PORTLAND, Ore. Clothing fabrics that generate electricity from the motion of wearing them have been described by researchers at the Georgia Institute of Technology.
The inventor, Georgia Tech professor Zhong Lin Wang, has previously described nanogenerators--arrays of nanowires that produce as much as 4 watts/cm3--for powering small electronic devices or to recharge batteries. Wang has also designed nanogenerators to power self-contained sensors that harvest environmental energy thereby eliminating the need for batteries.
|Alternating pairs of fibers with zinc oxide bristles rub against each other to generate electricity.|
Wang's latest invention--fabrics that generate energy from the wearer's motion--are the furthest from commercialization. Besides clothing, the nanogenerating fibers could also be woven into curtains, tents or other structures that capture energy from wind, sound vibration or other mechanical energy.
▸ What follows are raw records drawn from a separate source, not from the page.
(** ** Discharging *)

(** A queue gives up one of its messages: nothing holds it any more. *)
Lemma take_models st st' qr q q' m b :
  bus_wf st → models st b → b_qheap st !! qr = Some q →
  b_qheap st' = <[qr := q']> (b_qheap st) → bq_cfg q' = bq_cfg q →
  queue_places q ≡ₚ m :: queue_places q' →
  b_heap st' = b_heap st → b_timers st' = b_timers st →
  b_byTopic st' = b_byTopic st → b_queues st' = b_queues st →
  b_seenDedupIds st' = b_seenDedupIds st → b_streamLog st' = b_streamLog st → b_seq st' = b_seq st →
  models st' (Broker.discharge m b).
Proof.
  intros Hwf Hb Hq Hqs Hc Hp Hh Hts Ht Hn Hs Hl Hsq.
  assert (Hm : m ∈ queue_places q) by (rewrite Hp; set_solver).
  pose proof (wf_queue_nodup st Hwf qr q Hq) as Hnd. rewrite Hp in Hnd.
  apply NoDup_cons in Hnd as [Hnot _].
  assert (Hidx : same_index st st') by by eapply same_index_queue.
  destruct Hb, Hidx as (_ & _ & Hcfg). split; simpl; try congruence.
  - unfold contents. by rewrite Hh.
  - assert (Hself : Broker.owed b !! m = Some qr).
    { apply mo_owed0. unfold held. rewrite (queued_at _ _ _ Hq). set_solver. }
    assert (Hpk : m ∉ omap (parked_for qr) (b_timers st)).
    { intros Hin%list_elem_of_omap. destruct Hin as ([d [|i x]] & Hin & E); [done|].
      unfold parked_for in E. simpl in E. case_decide; [|done]. injection E as ->.
      by eapply (parked_elsewhere st qr q m); [..|eapply parked_intro|]. }
    intros x i. rewrite lookup_delete_Some, mo_owed0. unfold held at 2.
    rewrite (queued_local _ _ _ _ _ i Hq Hqs), Hts. case_decide as Hi.
    + subst. unfold held. rewrite (queued_at _ _ _ Hq), !elem_of_app, Hp, elem_of_cons.
      split; [naive_solver|]. intros H. split; [|naive_solver]. intros <-. naive_solver.
    + split; [by intros [_ ?]|]. intros H. split; [|done]. intros <-.
      apply mo_owed0 in H. congruence.
Qed.

(** Publishing a message that was just given up, at an address its queue names. *)
Lemma forward_models address st st' qr q q' m x b :
  bus_wf st → models st b → b_qheap st !! qr = Some q → m ∈ queue_places q →
  b_heap st !! m = Some x → bq_cfg q' = bq_cfg q →
  bus_wf st' → models st' (Broker.discharge m b) →
  models
    match address (bq_cfg q') with
    | Some a => publish a (bm_body x) (Some (bm_routingKey x)) no_publish_options st'
    | None => st'
    end (Broker.forward address m b).
Proof.
  intros Hwf Hb Hq Hm Hx Hc Hwf' Hb'. unfold Broker.forward.
  assert (Ho : Broker.owed b !! m = Some qr).
  { apply (mo_owed _ _ Hb). unfold held. rewrite (queued_at _ _ _ Hq). set_solver. }
  rewrite Ho, (mo_queues _ _ Hb), (mo_issued _ _ Hb). simpl. unfold configs, contents.
  rewrite !list_lookup_fmap, Hq, Hx, Hc. simpl.
  destruct (address (bq_cfg q)) as [a|]; [|done].
  by apply (publish_models a (bm_body x) (Some (bm_routingKey x)) no_publish_options).
Qed.

Definition taken (qr : QRef) (q : BusQueue) (m : MsgRef) (st : Bus) : Bus :=
  with_queue qr (set_inflight (map_delete (bq_inflight q) m) q) st.

Section settle.
Context (st : Bus) (b : Broker.broker) (qr : QRef) (q : BusQueue) (m : MsgRef) (c : AckHandler).
Context (Hwf : bus_wf st) (Hb : models st b).
Context (Hq : b_qheap st !! qr = Some q) (Hg : map_get (bq_inflight q) m = Some c).

Lemma held_inflight : m ∈ queue_places q.
Proof. rewrite (queue_places_settle q m c) by eauto with bus. set_solver. Qed.

Lemma taken_models : models (taken qr q m st) (Broker.discharge m b).
Proof.
  eapply (take_models st); [done..|apply (queue_places_settle q m c)| | | | | | |];
    eauto with bus.
Qed.

Lemma taken_wf : bus_wf (taken qr q m st).
Proof.
  eapply evolves_wf; [exact Hwf|].
  eapply (take_out_evolves [m] []); [done|done|done| |done|by left].
  simpl. by rewrite app_nil_r; destruct q.
Qed.

Lemma give_up_models :
  models (pump qr (deadLetter qr m (taken qr q m st))) (Broker.forward Broker.dead_address m b).
Proof.
  pose proof held_inflight as Hm.
  destruct (lookup_lt_is_Some_2 (b_heap st) m) as [x Hx].
  { by apply (wf_queue_alloc st Hwf qr q Hq). }
  eapply view_models; [apply pump_view; eapply evolves_wf; [apply taken_wf|apply deadLetter_evolves]|].
  set (q' := set_inflight (map_delete (bq_inflight q) m) q).
  pose proof (forward_models Broker.dead_address st (taken qr q m st) qr q q' m x b Hwf Hb Hq Hm Hx
    eq_refl taken_wf taken_models) as H.
  unfold deadLetter. unfold taken at 1 2. simpl.
  rewrite list_lookup_insert_eq by (by eapply lookup_lt_Some). rewrite Hx. fold q'.
  unfold Broker.dead_address in H. by destruct (qc_deadLetter (bq_cfg q')).
Qed.

Lemma settle_models r :
  models (settle qr m c r st)
    (Broker.step b (resolution r m (attempts (b_heap st) m) (qc_maxDeliveries (bq_cfg q)))).
Proof.
  unfold settle. rewrite Hq, decide_True by done. fold (taken qr q m st).
  destruct r; simpl.
  - eapply view_models; [apply pump_view, taken_wf|apply taken_models].
  - unfold attempts. case_decide; [apply give_up_models|].
    eapply view_models; [|exact Hb]. pose proof (queue_places_settle q m c) as Hp.
    destruct (retry_delay _) as [d|].
    + etrans; [|apply pump_view; eapply evolves_wf; [exact Hwf|]].
      * eapply view_local; [done|done|done|done|done|done| | |done|done|done].
        -- intros x i Hi. simpl. rewrite omap_app. simpl. unfold parked_for at 2. simpl.
           rewrite decide_False by done. by rewrite app_nil_r.
        -- intros x. simpl. rewrite omap_app. simpl. unfold parked_for at 2. simpl.
           rewrite decide_True by done. rewrite Hp by eauto with bus. set_solver.
      * eapply (take_out_evolves [] []); [done|done|done| | |].
        -- simpl. by rewrite app_nil_r; destruct q.
        -- unfold parked. simpl. rewrite omap_app. simpl. solve_Permutation.
        -- intros t [|Ht%list_elem_of_singleton]%elem_of_app; [by left|right; by subst].
    + etrans; [|apply pump_view; eapply evolves_wf; [exact Hwf|]].
      * eapply (view_local _ _ _ _ (set_pending (bq_pending q ++ [m])
          (set_inflight (map_delete (bq_inflight q) m) q)));
          [done| |done|done|done|done|done| |done|done|done].
        -- unfold taken. simpl. by rewrite list_insert_insert_eq.
        -- intros x. rewrite Hp by eauto with bus. unfold queue_places. simpl. set_solver.
      * eapply (take_out_evolves [] [m]); [done|done|done| |done|by left].
        unfold taken. simpl. by rewrite list_insert_insert_eq.
  - apply give_up_models.
Qed.
End settle.

Lemma with_delivery_models i d st b : models st b → models (with_delivery i d st) b.
Proof. by intros []. Qed.

Lemma guarded_models i r st b :
  bus_wf st → models st b → models (guarded i r st) (Broker.step b (settlement i r st)).
Proof.
  intros Hwf Hb. unfold guarded, settlement, unsettled.
  destruct (b_deliveries st !! i) as [d|] eqn:Hd; [|done]. simpl.
  set (st1 := with_delivery i (mark_settled d) st).
  assert (Hwf1 : bus_wf st1) by (eapply evolves_wf; [exact Hwf|by apply evolves_same]).
  pose proof (with_delivery_models i (mark_settled d) st b Hb) as Hb1.
  destruct (b_qheap st !! dl_queue d) as [q|] eqn:Hq; simpl.
  - destruct (dl_started d); [|done]. simpl. case_bool_decide as Hg.
    + by apply (settle_models st1 b (dl_queue d) q (dl_msg d) (dl_consumer d)).
    + unfold settle. simpl. rewrite Hq, decide_False by done. done.
  - destruct (dl_started d); [|done]. unfold settle. simpl. by rewrite Hq.
Qed.

(** ** Timers and unsubscribe *)

Lemma timers_split i t st :
  b_timers st !! i = Some t →
  ∀ qr, omap (parked_for qr) (b_timers st) ≡ₚ
    omap (parked_for qr) [t] ++ omap (parked_for qr) (delete i (b_timers st)).
Proof.
  intros Hi qr. destruct (delete_split _ _ _ Hi) as [Hl Hd].
  rewrite Hd, Hl at 1. rewrite (cons_middle t), !omap_app. solve_Permutation.
Qed.

Lemma drop_timer_models i t st b :
  b_timers st !! i = Some t → (∀ qr, parked_for qr t = None) → models st b →
  models (with_timers (delete i (b_timers st)) st) b.
Proof.
  intros Hi Ht. apply view_models. split; try done. intros m qr. unfold held. simpl.
  rewrite (timers_split i t st Hi qr). simpl. by rewrite Ht.
Qed.

Lemma expire_models qr m st b :
  bus_wf st → models st b →
  models (expire qr m st)
    (Broker.step b (if decide (m ∈ queued qr st) then Broker.Expire m else Broker.Silent)).
Proof.
  intros Hwf Hb. pose proof (expire_evolves qr m st) as Hev. unfold expire.
  destruct (b_qheap st !! qr) as [q|] eqn:Hq.
  2: { unfold queued. rewrite Hq. by rewrite decide_False by apply not_elem_of_nil. }
  rewrite (queued_at _ _ _ Hq). case_decide as Hin.
  - destruct (lookup_lt_is_Some_2 (b_heap st) m) as [x Hx].
    { by apply (wf_queue_alloc st Hwf qr q Hq). }
    rewrite Hx. simpl.
    pose proof (λ st' q', forward_models Broker.expired_address st st' qr q q' m x b Hwf Hb Hq Hin Hx) as H.
    destruct (index_of m (bq_pending q)) as [i|] eqn:Hi.
    + apply index_of_Some in Hi. apply (H _ (set_pending (delete i (bq_pending q)) q)); [done|..].
      * eapply evolves_wf; [exact Hwf|]. eapply (evolves_local [m] []); [done|done|by left|].
        intros _. split; [done|]. split; [|split; [apply NoDup_nil_2|split; [apply NoDup_nil_fresh|]]].
        -- unfold queue_places, parked. simpl. rewrite (delete_Permutation _ _ _ Hi) at 2. done.
        -- simpl. apply queue_ok_pending. eauto with bus.
      * eapply (take_models st); [done|done|done|done|done| |done..].
        unfold queue_places. simpl. by rewrite (delete_Permutation _ _ _ Hi) at 1.
    + apply index_of_None in Hi. unfold map_has. unfold queue_places in Hin.
      assert (Hg : is_Some (map_get (bq_inflight q) m)).
      { apply map_get_is_Some. set_solver. }
      rewrite bool_decide_eq_true_2 by done. destruct Hg as [c Hg].
      apply (H _ (set_inflight (map_delete (bq_inflight q) m) q)); [done|..].
      * by eapply taken_wf.
      * by eapply taken_models.
  - destruct (b_heap st !! m) as [x|]; [|done]. unfold queue_places in Hin.
    destruct (index_of m (bq_pending q)) as [i|] eqn:Hi.
    { apply index_of_Some, list_elem_of_lookup_2 in Hi. set_solver. }
    unfold map_has. rewrite bool_decide_eq_false_2.
    + simpl. eapply view_models; [|exact Hb].
      apply (view_local _ _ qr q q); done || (simpl; by rewrite list_insert_id).
    + intros Hg%map_get_is_Some. set_solver.
Qed.

Lemma unpark_models i d qr m st b :
  bus_wf st → b_timers st !! i = Some (d, RetryTimer qr m) → models st b →
  models (unpark qr m (with_timers (delete i (b_timers st)) st)) b.
Proof.
  intros Hwf Hi. apply view_models.
  assert (Hlt : qr < length (b_qheap st)).
  { apply (wf_timers _ Hwf (d, RetryTimer qr m)). by eapply list_elem_of_lookup_2. }
  destruct (lookup_lt_is_Some_2 _ _ Hlt) as [q Hq]. unfold unpark. simpl. rewrite Hq.
  etrans; [|apply pump_view; eapply evolves_wf; [exact Hwf|by eapply unparked_evolves]].
  pose proof (timers_split _ _ _ Hi) as Hp.
  eapply view_local; [done|done|done|done|done|done| | |done|done|done].
  - intros x j Hj. rewrite Hp. simpl. unfold parked_for at 2. simpl. by rewrite decide_False.
  - intros x. rewrite Hp. simpl. unfold parked_for at 2. simpl. rewrite decide_True by done.
    unfold queue_places. simpl. set_solver.
Qed.

Lemma timer_models i st b :
  bus_wf st → models st b → models (fire_timer i st) (Broker.step b (event_of (OpTimer i) st)).
Proof.
  intros Hwf Hb. unfold fire_timer. simpl.
  destruct (b_timers st !! i) as [[d [qr m|qr m]]|] eqn:Hi; [| |done]; simpl.
  - apply (expire_models qr m (with_timers (delete i (b_timers st)) st)).
    + eapply evolves_wf; [exact Hwf|]. apply evolves_same; try done.
      * pose proof (parked_delete _ _ _ Hi) as Hp. simpl in Hp. by rewrite Hp.
      * intros t. apply elem_of_list_delete.
    + by eapply drop_timer_models.
  - by eapply unpark_models.
Qed.

Lemma unsubscribe_view sub st : bus_wf st → view st (unsubscribe sub st).
Proof.
  intros Hwf. unfold unsubscribe. destruct (b_qheap st !! sub_queue sub) as [q|] eqn:Hq; [|done].
  pose proof (detach_places (sub_handler sub) q (wf_queue_nodup st Hwf _ q Hq)) as Hp.
  etrans; [|apply pump_view; eapply evolves_wf; [exact Hwf|]].
  - eapply view_local; [done|done|apply detach_cfg|done|done|done|done| |done|done|done].
    intros m. simpl. by rewrite Hp.
  - eapply (evolves_local [] []); [done|done|by left|].
    intros _. split; [done|]. split; [|split; [apply NoDup_nil_2|split; [apply NoDup_nil_fresh|]]].
    + by rewrite Hp.
    + simpl. apply detach_ok; eauto with bus.
Qed.

(** ** The refinement *)

Lemma exec_models op st b :
  bus_wf st → models st b → models (exec op st) (Broker.step b (event_of op st)).
Proof.
  intros Hwf Hb. destruct op as [t body rk o|t h o|sub|i|i r|i| |i|].
  - by apply publish_models.
  - by apply subscribe_models.
  - eapply view_models; [by apply unsubscribe_view|done].
  - by apply guarded_models.
  - by apply guarded_models.
  - simpl. unfold handler_throws. destruct (b_deliveries st !! i) as [d|]; [|done].
    destruct (dl_settled d); [done|]. by apply guarded_models.
  - simpl. unfold run_microtask. destruct (b_microtasks st); [done|]. by destruct Hb.
  - by apply timer_models.
  - by destruct Hb.
Qed.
"The first commercial application of nanogenerators will be self-powered nanodevices--probably for powering gas and pressure sensors," said Wang. "Powering personal electronics with wearable fabric will likely be the last application of my nanogenerators to be commercialized."
The basic concept involves weaving together two types of zinc oxide nanowires to harness the piezoelectric effect when the fibers flex--producing as much as four nano-amperes at an output voltage of about four millivolts. The fibers themselves measure 1-centimeter long.
The experimental fabric now being tested was woven from Kevlar fibers. Zinc oxide nanowires were grown radially out of a polymer (tetraethoxysilane) that holds them in place. The 3.5-micron-long fibers are spaced several hundred nanometers apart. One bristling fiber in each pair was coated with gold to serve as the electrode and to deflect nanowire tips on the other fiber.
"The two fibers scrub together" said Wang. "The piezoelectric-semiconductor process converts
their mechanical motion into electrical energy." He collaborated with Georgia Tech researcher Xudong Wang and Yong Qin.
Funding for the nanogenerator research was provided by the National Science Foundation, the Energy Department and the Emory-Georgia Tech Nanotechnology Center for Personalized and Predictive Oncology.